EXERCISE BRIEF:
Look for the line that has "(** ** Operations *)" in the material below; please repeat it and every line after it, exactly, up to and including the line that has "else xff :: be_put 8 v.", and nothing else.

---- EXERCISE INPUTS

(* ===== verification/Tlv.v ===== *)
(** * TLV numbers: ndn/tlv/helpers.go and ndn/tlv/types.go

    Variable-length numbers (TLV type and length), non-negative integers (NNI)
    and the type/length peek the stream transports use.  Numbers are [Z] in
    the range of a Go [uint64]; byte slices are [list byte]. *)
From S2P Require Import Prelude.
Local Open Scope Z_scope.

(** ** Operations *)

(** [EncodeVarNum]: the shortest of the 1-, 3-, 5- and 9-byte forms. *)
Definition EncodeVarNum (v : Z) : list byte :=
  if v <=? 0xFC then [z2b v]
  else if v <=? 0xFFFF then xfd :: be_put 2 (u16 v)
  else if v <=? 0xFFFFFFFF then xfe :: be_put 4 (u32 v)
  else xff :: be_put 8 v.

(** [varSize] (block.go): the size [EncodeVarNum] takes. *)
Definition varSize (v : Z) : Z :=
  if v <=? 0xFC then 1 else if v <=? 0xFFFF then 3 else if v <=? 0xFFFFFFFF then 5 else 9.

(** [DecodeVarNum]: the value and the number of bytes read. *)
Definition DecodeVarNum (bs : list byte) : outcome (Z * nat) :=
  match bs with
  | [] => Err ErrTooShort
  | b0 :: _ =>
      if b2z b0 <=? 0xFC then Ok (b2z b0, 1%nat)
      else if b2z b0 =? 0xFD then
        if (length bs <? 3)%nat then Err ErrTooShort
        else Ok (be_get (take 2 (drop 1 bs)), 3%nat)
      else if b2z b0 =? 0xFE then
        if (length bs <? 5)%nat then Err ErrTooShort
        else Ok (be_get (take 4 (drop 1 bs)), 5%nat)
      else
        if (length bs <? 9)%nat then Err ErrTooShort
        else Ok (be_get (take 8 (drop 1 bs)), 9%nat)
  end.

(** [EncodeNNI]: the 8-byte buffer cut to its last 1, 2, 4 or 8 bytes. *)
Definition EncodeNNI (v : Z) : list byte :=
  let value := be_put 8 v in
  if v <=? 0xFF then drop 7 value
  else if v <=? 0xFFFF then drop 6 value
  else if v <=? 0xFFFFFFFF then drop 4 value
  else value.

(** [GetNNIBlockSize]. *)
Definition GetNNIBlockSize (t v : Z) : Z :=
  let typeLen := Z.of_nat (length (EncodeVarNum t)) in
  if v <=? 0xFF then typeLen + 1
  else if v <=? 0xFFFF then typeLen + 2
  else if v <=? 0xFFFFFFFF then typeLen + 4
  else typeLen + 8.

(** [copy(buf[8-len(value):], value)] on a zeroed 8-byte buffer. *)
Definition pad8 (value : list byte) : list byte :=
  replicate (8 - length value) x00 ++ value.

(** [DecodeNNI]. *)
Definition DecodeNNI (value : list byte) : outcome Z :=
  if (8 <? length value)%nat then Err ErrTooLong
  else if (length value =? 0)%nat then Err ErrTooShort
  else Ok (be_get (pad8 value)).

(** [DecodeTypeLength]: type, length and total size of the block at the head
    of a buffer, as Go [int]s. *)
Definition DecodeTypeLength (bs : list byte) : outcome (Z * Z * Z) :=
  let* (tlvType, tlvTypeSize) := DecodeVarNum bs in
  if 0xFFFFFFFF <? tlvType then Err (ErrNew "TLV type out of range"%string)
  else
    let* (tlvLength, tlvLengthSize) := DecodeVarNum (drop tlvTypeSize bs) in
    Ok (u32 tlvType, i64 tlvLength,
        i64 (Z.of_nat tlvTypeSize + Z.of_nat tlvLengthSize + i64 tlvLength)).

(** [IsCritical] (types.go). *)
Definition IsCritical (tlvType : Z) : bool :=
  if tlvType <? 0x20 then true else Z.land tlvType 1 =? 1.

(** TLV type numbers (types.go). *)
Module T.
Definition Interest := 0x05.
Definition Data := 0x06.
Definition Name := 0x07.
Definition ImplicitSha256DigestComponent := 0x01.
Definition ParametersSha256DigestComponent := 0x02.
Definition GenericNameComponent := 0x08.
Definition KeywordNameComponent := 0x20.
Definition SegmentNameComponent := 0x32.
Definition ByteOffsetNameComponent := 0x34.
Definition VersionNameComponent := 0x36.
Definition TimestampNameComponent := 0x38.
Definition SequenceNumNameComponent := 0x3A.
Definition CanBePrefix := 0x21.
Definition MustBeFresh := 0x12.
Definition ForwardingHint := 0x1e.
Definition Nonce := 0x0a.
Definition InterestLifetime := 0x0c.
Definition HopLimit := 0x22.
Definition ApplicationParameters := 0x24.
Definition InterestSignatureInfo := 0x2c.
Definition MetaInfo := 0x14.
Definition Content := 0x15.
Definition SignatureInfo := 0x16.
Definition SignatureValue := 0x17.
Definition ContentType := 0x18.
Definition FreshnessPeriod := 0x19.
Definition FinalBlockID := 0x1a.
Definition SignatureType := 0x1b.
Definition KeyLocator := 0x1c.
Definition SignatureNonce := 0x26.
Definition SignatureTime := 0x28.
Definition SignatureSeqNum := 0x2a.
Definition Delegation := 0x1f.
Definition Preference := 0x1e.
Definition ValidityPeriod := 0xfd.
Definition NotBefore := 0xfe.
Definition NotAfter := 0xff.
Definition ExpirationPeriod := 0x6d.
End T.

(** ** Lemmas *)

Lemma b2z_xfd : b2z xfd = 0xFD. Proof. reflexivity. Qed.
Lemma b2z_xfe : b2z xfe = 0xFE. Proof. reflexivity. Qed.
Lemma b2z_xff : b2z xff = 0xFF. Proof. reflexivity. Qed.

Lemma length_EncodeVarNum v : Z.of_nat (length (EncodeVarNum v)) = varSize v.
Proof.
  unfold EncodeVarNum, varSize.
  repeat case_match; cbn [length]; rewrite ?length_be_put; reflexivity.
Qed.

Lemma take_drop1_app n b (l rest : list byte) :
  length l = n -> take n (drop 1 (b :: l ++ rest)) = l.
Proof. intros <-. cbn [drop]. rewrite drop_0. apply take_app_length. Qed.

(** Reading back the encoding of a number gives the number and exactly the
    bytes it wrote, whatever follows. *)
Lemma DecodeVarNum_encode v rest :
  0 <= v < 2 ^ 64 ->
  DecodeVarNum (EncodeVarNum v ++ rest) = Ok (v, length (EncodeVarNum v)).
Proof.
  intros Hv. unfold EncodeVarNum, u16, u32.
  destruct (Z.leb_spec v 0xFC); [|destruct (Z.leb_spec v 0xFFFF); [|destruct (Z.leb_spec v 0xFFFFFFFF)]];
    unfold DecodeVarNum; cbn [app];
    rewrite ?b2z_z2b, ?b2z_xfd, ?b2z_xfe, ?b2z_xff; cbn [Z.leb Z.eqb Z.compare Pos.compare Pos.compare_cont Pos.eqb];
    cbn [length]; rewrite ?length_app, ?length_be_put.
  1: { rewrite Z.mod_small by lia. rewrite (proj2 (Z.leb_le v 252)) by lia. done. }
  all: cbn [Nat.ltb Nat.leb Nat.add]; rewrite take_drop1_app by apply length_be_put.
  - rewrite be_get_put. do 2 f_equal. change (256 ^ Z.of_nat 2) with (2 ^ 16). rewrite Z.mod_mod by lia. apply Z.mod_small; lia.
  - rewrite be_get_put. do 2 f_equal. change (256 ^ Z.of_nat 4) with (2 ^ 32). rewrite Z.mod_mod by lia. apply Z.mod_small; lia.
  - rewrite be_get_put_small; [done|]. change (256 ^ Z.of_nat 8) with (2 ^ 64). lia.
Qed.

(** What a successful read guarantees: the bytes read were there, the value
    fits a [uint64], and no shorter encoding of the value exists. *)
Lemma DecodeVarNum_sound bs v n :
  DecodeVarNum bs = Ok (v, n) ->
  (1 <= n <= length bs)%nat /\ (n <= 9)%nat /\ 0 <= v < 2 ^ 64 /\
  (length (EncodeVarNum v) <= n)%nat.
Proof.
  destruct bs as [|b0 l]; [discriminate|]. unfold DecodeVarNum. cbn [drop length].
  rewrite drop_0. pose proof (b2z_range b0) as Hb.
  pose proof (length_EncodeVarNum v) as Hlen. unfold varSize in Hlen.
  assert (Hget : forall k, (k <= length l)%nat -> 0 <= be_get (take k l) < 256 ^ Z.of_nat k).
  { intros k Hk. pose proof (be_get_range (take k l)) as H. rewrite length_take, Nat.min_l in H; lia. }
  destruct (Z.leb_spec (b2z b0) 0xFC); [|destruct (Z.eqb_spec (b2z b0) 0xFD); [|destruct (Z.eqb_spec (b2z b0) 0xFE)]].
  1: { intros [= <- <-]. rewrite (proj2 (Z.leb_le (b2z b0) 0xFC)) in Hlen by lia. lia. }
  all: goal_if E; [by intros|]; intros [= <- <-]; apply Nat.ltb_ge in E.
  - specialize (Hget 2%nat ltac:(lia)). change (256 ^ Z.of_nat 2) with (2 ^ 16) in Hget.
    split_and!; try lia. repeat case_match; lia.
  - specialize (Hget 4%nat ltac:(lia)). change (256 ^ Z.of_nat 4) with (2 ^ 32) in Hget.
    split_and!; try lia. repeat case_match; lia.
  - specialize (Hget 8%nat ltac:(lia)). change (256 ^ Z.of_nat 8) with (2 ^ 64) in Hget.
    split_and!; try lia. repeat case_match; lia.
Qed.

(** The outcome of a read on any buffer: success or [ErrTooShort]. *)
Lemma DecodeVarNum_cases bs :
  DecodeVarNum bs = Err ErrTooShort \/ exists v n, DecodeVarNum bs = Ok (v, n).
Proof. destruct bs; unfold DecodeVarNum; repeat case_match; eauto. Qed.

Lemma be_get_zeros k l : be_get (replicate k x00 ++ l) = be_get l.
Proof.
  rewrite be_get_app. replace (be_get (replicate k x00)) with 0; [lia|].
  induction k as [|k IH]; [done|].
  replace (S k) with (k + 1)%nat by lia. rewrite replicate_add, be_get_app, <- IH. reflexivity.
Qed.

Lemma DecodeNNI_value l : (1 <= length l <= 8)%nat -> DecodeNNI l = Ok (be_get l).
Proof.
  intros H. unfold DecodeNNI, pad8.
  rewrite (proj2 (Nat.ltb_ge _ _)) by lia. rewrite (proj2 (Nat.eqb_neq _ _)) by lia.
  by rewrite be_get_zeros.
Qed.

Lemma be_put_drop n k v : (k <= n)%nat -> drop (n - k) (be_put n v) = be_put k v.
Proof.
  revert k v; induction n as [|n IH]; intros k v Hk.
  - by replace k with 0%nat by lia.
  - destruct k as [|k].
    + rewrite Nat.sub_0_r. apply drop_ge. by rewrite length_be_put.
    + cbn [be_put]. rewrite drop_app_le by (rewrite length_be_put; lia).
      replace (S n - S k)%nat with (n - k)%nat by lia. rewrite IH by lia. done.
Qed.

(** The number of value bytes [EncodeNNI] writes. *)
Definition nniSize (v : Z) : nat :=
  if v <=? 0xFF then 1 else if v <=? 0xFFFF then 2 else if v <=? 0xFFFFFFFF then 4 else 8.

Lemma EncodeNNI_be_put v : EncodeNNI v = be_put (nniSize v) v.
Proof.
  unfold EncodeNNI, nniSize.
  repeat case_match; [exact (be_put_drop 8 1 v ltac:(lia))| exact (be_put_drop 8 2 v ltac:(lia))
    | exact (be_put_drop 8 4 v ltac:(lia)) | done].
Qed.

Lemma length_EncodeNNI v : length (EncodeNNI v) = nniSize v.
Proof. by rewrite EncodeNNI_be_put, length_be_put. Qed.

Lemma nniSize_bounds v : (1 <= nniSize v <= 8)%nat.
Proof. unfold nniSize. repeat case_match; lia. Qed.

Lemma be_get_EncodeNNI v : 0 <= v < 2 ^ 64 -> be_get (EncodeNNI v) = v.
Proof.
  intros Hv. rewrite EncodeNNI_be_put. apply be_get_put_small. unfold nniSize.
  destruct (Z.leb_spec v 0xFF); [change (256 ^ Z.of_nat 1) with 256; lia|].
  destruct (Z.leb_spec v 0xFFFF); [change (256 ^ Z.of_nat 2) with (2 ^ 16); lia|].
  destruct (Z.leb_spec v 0xFFFFFFFF); [change (256 ^ Z.of_nat 4) with (2 ^ 32); lia|].
  change (256 ^ Z.of_nat 8) with (2 ^ 64); lia.
Qed.

Lemma DecodeNNI_encode v : 0 <= v < 2 ^ 64 -> DecodeNNI (EncodeNNI v) = Ok v.
Proof.
  intros Hv. rewrite DecodeNNI_value by (rewrite length_EncodeNNI; apply nniSize_bounds).
  by rewrite be_get_EncodeNNI.
Qed.

(** ** Properties *)

(** Variable-length numbers round-trip.  Decoding an encoded [uint64],
    followed by anything, gives the number and consumes exactly its encoding;
    the encoding is the shortest of all byte sequences that decode to the
    number, and its length is the [varSize] that [Block.Wire] reserves. *)
Lemma varnum_roundtrip v rest :
  0 <= v < 2 ^ 64 ->
  DecodeVarNum (EncodeVarNum v ++ rest) = Ok (v, length (EncodeVarNum v)) /\
  Z.of_nat (length (EncodeVarNum v)) = varSize v /\
  (forall bs n, DecodeVarNum bs = Ok (v, n) -> (length (EncodeVarNum v) <= n <= length bs)%nat).
Proof.
  intros Hv. split_and!; [by apply DecodeVarNum_encode | apply length_EncodeVarNum |].
  intros bs n H. apply DecodeVarNum_sound in H. lia.
Qed.

Lemma varnum_roundtrip_witness :
  0 <= 70000 < 2 ^ 64 /\
  DecodeVarNum (EncodeVarNum 70000 ++ [x01]) = Ok (70000, 5%nat).
Proof. split; [lia|]. exact (proj1 (varnum_roundtrip 70000 [x01] ltac:(lia))). Defined.

(** Non-negative integers round-trip through [EncodeNNI] and [DecodeNNI]
    in 1, 2, 4 or 8 bytes; [DecodeNNI] accepts every length from 1 to 8 (also
    the ones NDN does not allow), reads it as a big-endian integer that fits a
    [uint64], and rejects the empty and the longer values with an error. *)
Lemma nni_roundtrip v l :
  0 <= v < 2 ^ 64 ->
  DecodeNNI (EncodeNNI v) = Ok v /\
  In (length (EncodeNNI v)) [1; 2; 4; 8]%nat /\
  match length l with
  | O => DecodeNNI l = Err ErrTooShort
  | S n => if (n <? 8)%nat then DecodeNNI l = Ok (be_get l) /\ 0 <= be_get l < 2 ^ 64
           else DecodeNNI l = Err ErrTooLong
  end.
Proof.
  intros Hv. split_and!.
  - by apply DecodeNNI_encode.
  - rewrite length_EncodeNNI. unfold nniSize. cbn. repeat case_match; auto.
  - destruct (length l) as [|n] eqn:El; [by destruct l|].
    destruct (Nat.ltb_spec n 8) as [Hn|Hn].
    + split; [apply DecodeNNI_value; lia|]. pose proof (be_get_range l) as Hr.
      assert (256 ^ Z.of_nat (length l) <= 2 ^ 64); [|lia].
      change (2 ^ 64) with (256 ^ 8). apply Z.pow_le_mono_r; lia.
    + unfold DecodeNNI. rewrite El. by rewrite (proj2 (Nat.ltb_lt 8 (S n))) by lia.
Qed.

Lemma nni_roundtrip_witness :
  0 <= 65536 < 2 ^ 64 /\ DecodeNNI (EncodeNNI 65536) = Ok 65536 /\
  DecodeNNI [x01; x00; x00] = Ok 65536.
Proof.
  split; [lia|]. destruct (nni_roundtrip 65536 [x01; x00; x00] ltac:(lia)) as (H1 & _ & H2 & _).
  split; [exact H1 | exact H2].
Defined.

--------

ANSWER FOR THIS EXERCISE:
(** ** Operations *)

(** [EncodeVarNum]: the shortest of the 1-, 3-, 5- and 9-byte forms. *)
Definition EncodeVarNum (v : Z) : list byte :=
  if v <=? 0xFC then [z2b v]
  else if v <=? 0xFFFF then xfd :: be_put 2 (u16 v)
  else if v <=? 0xFFFFFFFF then xfe :: be_put 4 (u32 v)
  else xff :: be_put 8 v.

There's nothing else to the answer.